Jam di dinding menunjukkan pukul setengah satu pagi. Aye bangkit dari posisi tidurnya dan mengikat rambut.

Segelas susu hangat mungkin akan membantuku tidur, pikirnya.

Aye kemudian bangkit dari duduknya dan berjalan keluar dari kamar. Udara dingin menyapu permukaan kulitnya, membuatnya sedikit merinding.

Aye berjalan menuju ke ruang makan. Dibuatnya segelas susu coklat hangat dan diberi potongan marshmallow kecil. Diangkatnya cangkir putih itu dan dibawanya kembali ke kamar.

Saat melewati kamar Bibinya, Aye mendengar isakan. Ia terdiam beberapa detik untuk memastikan bahwa itu adalah isakan tangis dari Bibinya. Aye berjalan mendekat dan mengetuk pintu kamar Bibinya.

"Bibi Jan." Panggil Aye.

Isakan itu terhenti. Aye merinding, takut kalau itu bukanlah Bibinya. Lalu pintu kamar pun terbuka. Bibinya muncul dengan senyuman, mencoba menutupi matanya yang bengkak karena menangis. Tapi, Aye bukan anak kecil yang bisa ditipu dengan senyuman. Aye tau, Bibinya baru saja menangis.

"Kenapa Aye?" Tanya Jan.

"Bibi baik-baik saja?" Aye balik bertanya.
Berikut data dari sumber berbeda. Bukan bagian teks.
(* ================================================================== *)
(** * Template slides: tags and placeholders *)
(* ================================================================== *)

Lemma count_tagged_summary (t : string) (els : list Template.PPTElement) :
  Forall (fun s => fst (fst s) = Template.text) (map summary els) ->
  length (tagged t els) =
  length (List.filter (fun s => bool_decide (snd (fst s) = Some t)) (map summary els)).
Proof.
  induction els as [|x els IH]; [reflexivity|].
  cbn [map]. intros H. apply Forall_cons_1 in H as [Hx H].
  unfold tagged in *. cbn [List.filter].
  assert (Template.textTypeOf x = Template.e_textType x) as ->.
  { unfold Template.textTypeOf, Template.isType. cbn in Hx. rewrite Hx.
    reflexivity. }
  cbn [summary fst snd].
  destruct (bool_decide (Template.e_textType x = Some t)); cbn [length];
    rewrite IH by exact H; reflexivity.
Qed.

Lemma tagged_app t els els' : tagged t (els ++ els') = tagged t els ++ tagged t els'.
Proof. apply List.filter_app. Qed.

(** C3: a contents slide on which fewer than three boxes pass the
    list-row filter gets no item and no itemNumber tag from the tagger;
    the synthesizer then appends ten rows, each an itemNumber box and an
    item box with the group identifier drawn for the row, and nothing else
    that carries one of the two tags. *)
Theorem contents_abstains_then_ten_rows
    (viewportSize viewportRatio : Q) (fontName fontColor : Js.jsstring)
    (source : Template.Slide) (n : nat) :
  (length (Template.contentsWideTextBoxes viewportSize viewportRatio source) < 3)%nat ->
  let before := taggedSlide viewportSize viewportRatio source Template.contents in
  let out :=
    fst (Template.templateOf viewportSize viewportRatio fontName fontColor
           source Template.contents n) in
  Template.hasTextType before "item" = false /\
  Template.hasTextType before "itemNumber" = false /\
  exists rows rest,
    Template.s_elements out = Template.s_elements before ++ rows ++ rest /\
    map summary rows = claimedRows n /\
    length (tagged "item" (rows ++ rest)) = 10%nat /\
    length (tagged "itemNumber" (rows ++ rest)) = 10%nat.
Proof.
  intros Hw before out.
  assert (Template.hasTextType before "item" = false) as Hi
    by (apply contents_abstains; [exact Hw|discriminate]).
  assert (Template.hasTextType before "itemNumber" = false) as Hn
    by (apply contents_abstains; [exact Hw|discriminate]).
  split; [exact Hi|]. split; [exact Hn|].
  destruct (ensure_contents_rows viewportSize viewportRatio fontName fontColor
              before n Hi Hn) as (rows & rest & Hels & Hrows & _ & Hri & Hrn).
  exists rows, rest. split; [exact Hels|]. split; [exact Hrows|].
  assert (Forall (fun s => fst (fst s) = Template.text) (map summary rows)) as Htext.
  { rewrite Hrows. unfold claimedRows. cbn. repeat constructor. }
  rewrite !tagged_app, Hri, Hrn, !app_nil_r.
  rewrite !count_tagged_summary by exact Htext. rewrite Hrows.
  split; reflexivity.
Qed.

Lemma contents_abstains_then_ten_rows_witness :
  (length (Template.contentsWideTextBoxes 1000 0.5625 twoRowSlide) < 3)%nat /\
  let before := taggedSlide 1000 0.5625 twoRowSlide Template.contents in
  let out :=
    fst (Template.templateOf 1000 0.5625 (Js.js "Arial") (Js.js "#333")
           twoRowSlide Template.contents 100) in
  Template.hasTextType before "item" = false /\
  Template.hasTextType before "itemNumber" = false /\
  exists rows rest,
    Template.s_elements out = Template.s_elements before ++ rows ++ rest /\
    map summary rows = claimedRows 100 /\
    length (tagged "item" (rows ++ rest)) = 10%nat /\
    length (tagged "itemNumber" (rows ++ rest)) = 10%nat.
Proof.
  split; [vm_compute; lia|].
  apply (contents_abstains_then_ten_rows 1000 0.5625 (Js.js "Arial")
           (Js.js "#333") twoRowSlide 100).
  vm_compute. lia.
Defined.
Jan menghela nafas panjang sebelum menatap Aye. Rautnya menunjukkan kesedihan yang sangat-sangat menyiksanya. "Tidak, Bibi tidak baik." Jawabnya.

Aye terdiam sesaat. "Apa ini ada hubungannya dengan Bri dan Win, Bi?" Tanya Aye.

Pertanyaan Aye itu sontak membuat Jan terkejut. Bagaimana tidak, di keluarga besarnya hanya nenek, kakek, ayah, ibu, dan ia yang tau mengenai hal itu. Tidak mungkin Baifern, sepupunya juga mengetahuinya hingga ia bercerita pada Aye.

Sebelum Jan bertanya, Aye sudah lebih dulu membuka suara. "Aku tau dari sebuah foto yang ada di atas lemari. Lalu aku bertemu dengan seorang lelaki tua di kedai kopi yang menceritakannya padaku."

Jan menghela nafas, ditatapnya Aye dengan yakin. Ia mencoba untuk memercayai Aye dengan hal ini. "Iya, ini tentang mereka berdua." Jawabnya.

Aye menatap Bibinya. Ia butuh jawaban. Jan menggenggam tangan Aye dan membawanya ke dalam kamarnya. Di dalam ada beberapa foto yang berserakan. Dan juga ada beberapa benda yang Aye tau bukan dari tahun sekarang.

Aye dan Jan duduk di lantai dengan karpet bulu hangat itu. Aye meletakkan cangkirnya di atas meja nakas.

"Ini adalah sebuah kisah Aye." Jan berucap.
Matanya menatap foto-foto itu dengan tatapan yang tidak bisa Aye mengerti.

Ada keheningan disana, cukup lama. Jan mengambil sebuah foto dengan empat orang lelaki dan seorang gadis tertawa bersama. Mereka terlihat sangat bahagia. Jan menyerahkan foto itu pada Aye.

"Kisah yang tidak pernah bisa diterima. Bahkan aku pun masih sulit menerima akhir kisahnya. Tapi aku akan ceritakan segalanya." Ucap Jan.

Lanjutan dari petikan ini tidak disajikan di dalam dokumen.